Im Jahre 2002/03 hat Museum in Progress einmalig den Vorhang der Komischen Oper in Berlin mit einer Schöpfung von Michael Elmgreen & Ingar Dragset bespielt. Dabei kam der Besucher im Zuschauerraum aus der gewohnten Rolle als Betrachter und Beobachter in die entgegengesetzte Situation des Beobachteten, was neben der künstlerischen, auch eine humorvolle Note aufwies.
Vorgestern war die Präsentation des Vorhangs dieser Saison und er wurde vom belgischen, nunmehr französischen, Künstler Pierre Alechinsky gestaltet. Es ist eine schwarz /weiß Arbeit und zeigt im oberen Teil einen, für das Werk des Künstlers typischen, Meereshorizont und im unteren Drittel eine Wellenformation. Alechinsky war 1949 das jüngste Mitglied der belgischen Künstlergruppe COBRA.
In diesem Rahmen wurden auch sieben limitierte und signierte Lithographien aus verschiedenen Schaffensperioden des Künstlers vorgestellt ( www.mip.at/shop/pierre-alechinsky-lithographien): Durch den Erwerb dieser Drucke leisten Kunst- und Opernfreunde einen wichtigen Beitrag zur Fortsetzung der Ausstellungsreihe in der Wiener Staatsoper. Diese Werke, die vielschichtige Bezüge zum „Eisernen Vorhang“ aufweisen, sind vor Ort ausgestellt und können im Rahmen eines Vorstellungsbesuchs besichtigt werden.

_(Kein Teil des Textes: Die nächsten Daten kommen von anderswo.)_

(* ===== verification/Backoff.v ===== *)
(** * The pods of a workload, and their back-off
    (instrumentor/controllers/agentenabled/rollout: rollout.go,
    rollout_backoff_helpers.go)

    Which pods carry the agents' label, whether they wait in
    CrashLoopBackOff or ImagePullBackOff, and for how long. *)

From S2P Require Import Prelude.
From S2P Require Import GoStrings.
From S2P Require Import K8s.
From S2P Require Import Status.
From S2P Require Import Workload.
From S2P Require Import Api.
From S2P Require Import GoLib.
From S2P Require Import Objects.
From S2P Require Import Client.

Definition OdigosAgentsMetaHashLabel := "odigos.io/agents-meta-hash".

(** ** Selectors *)

(** [%T] of the object. *)
Definition type_name (obj : Object) : string :=
  match obj with
  | ODeployment _ => "*v1.Deployment" | OStatefulSet _ => "*v1.StatefulSet" | ODaemonSet _ => "*v1.DaemonSet"
  | ODeploymentConfig _ => "*v1.DeploymentConfig" | OArgoRollout _ => "*v1alpha1.Rollout"
  | OPod _ => "*v1.Pod" | OCronJob _ => "*v1.CronJob" | OJob _ => "*v1.Job" | ONamespace _ => "*v1.Namespace"
  end.

Definition selector_or_error (s : option LabelSelector) : error + LabelSelector :=
  match s with
  | Some s => inr s
  | None => inl (ENew "workloadLabelSelector: workload has nil selector")
  end.

(** The selector of an Argo rollout is dereferenced without a check, and
    only its labels are kept. *)
Definition workloadLabelSelector (obj : Object) : go (error + LabelSelector) :=
  match obj with
  | ODeployment o => Done (selector_or_error (dep_selector o))
  | OStatefulSet o => Done (selector_or_error (sts_selector o))
  | ODaemonSet o => Done (selector_or_error (ds_selector o))
  | ODeploymentConfig o => Done (inr (mkLabelSelector (dc_selector o) []))
  | OArgoRollout o => go_bind (go_deref (ar_selector o)) (fun s => Done (inr (mkLabelSelector (MatchLabels s) [])))
  | _ => Done (inl (ENew ("workloadLabelSelector: unsupported workload kind " +:+ type_name obj)))
  end.

Section Selectors.
Context `{Client}.

(** The workload's selector with one more requirement on the agents' label. *)
Definition agents_selector (op : SelectorOp) (caller : string) (obj : Object) : go (error + LabelSelector) :=
  go_bind (workloadLabelSelector obj) (fun r =>
    match r with
    | inl err => Done (inl err)
    | inr s =>
        let s := mkLabelSelector (MatchLabels s)
                   (MatchExpressions s ++ [mkRequirement OdigosAgentsMetaHashLabel op []]) in
        match LabelSelectorAsSelector s with
        | Some err => Done (inl (EWrap (caller +:+ ": invalid selector") err))
        | None => Done (inr s)
        end
    end).

Definition notInstrumentedWorkloadPodsSelector : Object -> go (error + LabelSelector) :=
  agents_selector OpDoesNotExist "notInstrumentedWorkloadPodsSelector".
Definition instrumentedPodsSelector : Object -> go (error + LabelSelector) :=
  agents_selector OpExists "instrumentedPodsSelector".

(** The pods with, or without, the label; errors get the given prefixes. *)
Definition list_selected (c : Cluster) (obj : Object) (sel : go (error + LabelSelector))
    (selector_prefix list_prefix : string) : go (error + list Pod) :=
  go_bind sel (fun r =>
    match r with
    | inl err => Done (inl (EWrap selector_prefix err))
    | inr s =>
        match ListPods c (om_namespace (object_meta obj)) s with
        | inl err => Done (inl (EWrap list_prefix err))
        | inr pods => Done (inr pods)
        end
    end).

(** ** Back-off *)

Definition pod_container_statuses (p : Pod) : list ContainerStatus := pod_init_statuses p ++ pod_statuses p.

Definition podHasBackOff (p : Pod) : bool := existsb IsContainerInBackOff (pod_container_statuses p).

Definition getPodBackOffReason (p : Pod) : AgentEnabledReason * string :=
  match first_match IsContainerInBackOff (pod_container_statuses p) with
  | Some cs => if IsContainerInCrashLoopBackOff cs
               then (CrashLoopBackOff, r_message AgentEnabledCrashLoopBackOff)
               else (ImagePullBackOff, r_message AgentEnabledImagePullBackOff)
  | None => ("", "")
  end.

Definition WorkloadHasNonInstrumentedPodInBackoff (c : Cluster) (obj : Object) : go (error + bool) :=
  match obj with
  | OPod p => Done (inr (podHasBackOff p))
  | _ =>
      go_bind (list_selected c obj (notInstrumentedWorkloadPodsSelector obj)
                 "WorkloadHasNonInstrumentedPodInBackoff"
                 "WorkloadHasNonInstrumentedPodInBackoff: failed listing pods") (fun r =>
        match r with
        | inl err => Done (inl err)
        | inr pods => Done (inr (existsb podHasBackOff pods))
        end)
  end.

Definition workloadHasOdigosAgents (c : Cluster) (obj : Object) : go (error + bool) :=
  go_bind (list_selected c obj (instrumentedPodsSelector obj) "workloadHasOdigosAgents: invalid selector"
             "workloadHasOdigosAgents: listing pods failed") (fun r =>
    match r with
    | inl err => Done (inl err)
    | inr pods => Done (inr (nonempty pods))
    end).

Record podBackOffInfo := mkBackOffInfo
  { bo_duration : Z; bo_reason : AgentEnabledReason; bo_message : string }.
Definition no_backoff : podBackOffInfo := mkBackOffInfo 0 "" "".

(** The earliest start of a pod in back-off, with that pod's reason. *)
Definition earliest_step (acc : option (Z * (AgentEnabledReason * string))) (p : Pod)
    : option (Z * (AgentEnabledReason * string)) :=
  if podHasBackOff p then
    match pod_start_time p with
    | None => acc
    | Some start =>
        match acc with
        | None => Some (start, getPodBackOffReason p)
        | Some (earliest, r) => if decide (start < earliest)%Z then Some (start, getPodBackOffReason p) else acc
        end
    end
  else acc.

Definition podBackOffDuration (obj : Object) : M (error + podBackOffInfo) :=
  r ← read (fun c => list_selected c obj (instrumentedPodsSelector obj)
                       "podBackOffDuration: invalid selector"
                       "podBackOffDuration: failed listing pods");
  pods ← lift r;
  match pods with
  | inl err => mret (inl err)
  | inr pods =>
      match foldl earliest_step None pods with
      | None => mret (inr no_backoff)
      | Some (earliest, (reason, message)) =>
          d ← time_Since earliest;
          mret (inr (mkBackOffInfo d reason message))
      end
  end.

(** ** Facts *)

(** The selector of the workload can be dereferenced. *)
Definition has_selector (obj : Object) : Prop := forall r, obj = OArgoRollout r -> is_Some (ar_selector r).

Lemma agents_selector_total op caller obj :
  has_selector obj -> exists r, agents_selector op caller obj = Done r.
Proof.
  intros Hs. unfold agents_selector.
  assert (exists r, workloadLabelSelector obj = Done r) as [r ->].
  { destruct obj; simpl; try by eexists. destruct (Hs _ eq_refl) as [x ->]. by eexists. }
  simpl. destruct r; [by eexists|]. case_match; by eexists.
Qed.

Lemma list_selected_total c obj op caller p1 p2 :
  has_selector obj -> exists l, list_selected c obj (agents_selector op caller obj) p1 p2 = Done l.
Proof.
  intros Hs. destruct (agents_selector_total op caller obj Hs) as [r ->]. unfold list_selected. simpl.
  destruct r; [by eexists|]. case_match; by eexists.
Qed.

Lemma has_backoff_reason p :
  podHasBackOff p = true ->
  (getPodBackOffReason p).1 = CrashLoopBackOff ∨ (getPodBackOffReason p).1 = ImagePullBackOff.
Proof.
  unfold podHasBackOff, getPodBackOffReason. intros Hp%existsb_exists. destruct Hp as (cs & Hin & Hcs).
  destruct (first_match _ _) as [cs'|] eqn:E; [case_match; auto|].
  rewrite first_match_None in E. rewrite E in Hcs; [done|by apply list_elem_of_In].
Qed.

(** The fold finds a pod in back-off that started first. *)
Lemma earliest_spec pods acc :
  match foldl earliest_step acc pods with
  | None => acc = None ∧ forall p, p ∈ pods -> podHasBackOff p = true -> pod_start_time p = None
  | Some (t, r) =>
      (acc = Some (t, r) ∨ exists p, p ∈ pods ∧ podHasBackOff p = true
                           ∧ pod_start_time p = Some t ∧ r = getPodBackOffReason p)
      ∧ (forall p u, p ∈ pods -> podHasBackOff p = true -> pod_start_time p = Some u -> (t <= u)%Z)
      ∧ (forall t0 r0, acc = Some (t0, r0) -> (t <= t0)%Z)
  end.
Proof.
  revert acc. induction pods as [|p pods IH]; intros acc; simpl.
  { destruct acc as [[t r]|]; [|by split; [|intros ? ?%not_elem_of_nil]].
    split_and!; [by left|by intros ? ? ?%not_elem_of_nil|by intros ? ? [= -> ->]]. }
  specialize (IH (earliest_step acc p)). unfold earliest_step in IH at 1 2 3 4.
  destruct (foldl _ _ _) as [[t r]|] eqn:E.
  - destruct IH as (Ha & Hall & Hle). unfold earliest_step in Ha, Hle.
    destruct (podHasBackOff p) eqn:Hp; [destruct (pod_start_time p) as [u|] eqn:Hu|].
    + destruct acc as [[t0 r0]|]; [case_decide as Hlt|].
      * split_and!.
        -- right. destruct Ha as [[= <- <-]|(q & ? & ?)]; [exists p|exists q]; split; try done; [by left|by right].
        -- intros q v [->|Hq]%elem_of_cons Hb Hv; [|by eapply Hall].
           rewrite Hu in Hv. injection Hv as <-. by eapply Hle.
        -- intros t1 r1 [= <- <-]. specialize (Hle _ _ eq_refl). lia.
      * split_and!.
        -- destruct Ha as [?|(q & ? & ?)]; [by left|right; exists q; split; [by right|done]].
        -- intros q v [->|Hq]%elem_of_cons Hb Hv; [|by eapply Hall].
           rewrite Hu in Hv. injection Hv as <-. specialize (Hle _ _ eq_refl). lia.
        -- intros t1 r1 [= <- <-]. by eapply Hle.
      * split_and!; [|intros q v [->|Hq]%elem_of_cons Hb Hv|done].
        -- right. destruct Ha as [[= <- <-]|(q & ? & ?)]; [exists p|exists q]; split; try done; [by left|by right].
        -- rewrite Hu in Hv. injection Hv as <-. by eapply Hle.
        -- by eapply Hall.
    + split_and!; [|intros q v [->|Hq]%elem_of_cons Hb Hv; [congruence|by eapply Hall]|done].
      destruct Ha as [?|(q & ? & ?)]; [by left|right; exists q; split; [by right|done]].
    + split_and!; [|intros q v [->|Hq]%elem_of_cons Hb Hv; [congruence|by eapply Hall]|done].
      destruct Ha as [?|(q & ? & ?)]; [by left|right; exists q; split; [by right|done]].
  - destruct IH as [Ha Hall]. unfold earliest_step in Ha.
    destruct (podHasBackOff p) eqn:Hp; [destruct (pod_start_time p) as [u|] eqn:Hu|].
    + exfalso. destruct acc as [[t0 r0]|]; [case_decide|]; done.
    + split; [done|]. intros q [->|Hq]%elem_of_cons Hb; [done|by apply Hall].
    + split; [done|]. intros q [->|Hq]%elem_of_cons Hb; [congruence|by apply Hall].
Qed.

(** The object of a workload can be looked at without a panic. *)
Definition selector_present (c : Cluster) (pw : PodWorkload) : Prop :=
  forall obj, GetObject c (ClientObjectFromWorkloadKind (pw_kind pw)) (pw_namespace pw) (pw_name pw) = inr obj ->
    has_selector obj.

(** The workload is an Argo rollout without a selector. *)
Definition nil_selector (c : Cluster) (pw : PodWorkload) : Prop :=
  exists r, GetObject c (ClientObjectFromWorkloadKind (pw_kind pw)) (pw_namespace pw) (pw_name pw) = inr (OArgoRollout r)
    ∧ ar_selector r = None.

Lemma selector_or_nil c pw : selector_present c pw ∨ nil_selector c pw.
Proof.
  unfold selector_present, nil_selector, has_selector.
  destruct (GetObject _ _ _ _) as [e|obj]; [left; naive_solver|]. destruct obj as [| | | |r| | | |]; try (left; naive_solver).
  destruct (ar_selector r) as [x|] eqn:E; [left; naive_solver|right; eauto].
Qed.
End Selectors.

Außerdem gibt es, in Zusammenarbeit der Wiener Staatsoper mit Museum in Progress, eine tolle Publikation über die ersten 20 Vorhänge, welche im Verlag für moderne Kunst, Wien, erschienen ist.
Liebe Leute, dieses Projekt ist nicht nur für den Opernbesucher ein Erlebnis, sondern es bietet auch dem Künstler etwas Einzigartiges – ein einzelnes Werk von Ihm wird von 600.000 Menschen gesehen.
Das ist doch enorm, findet Euer Kultur Jack!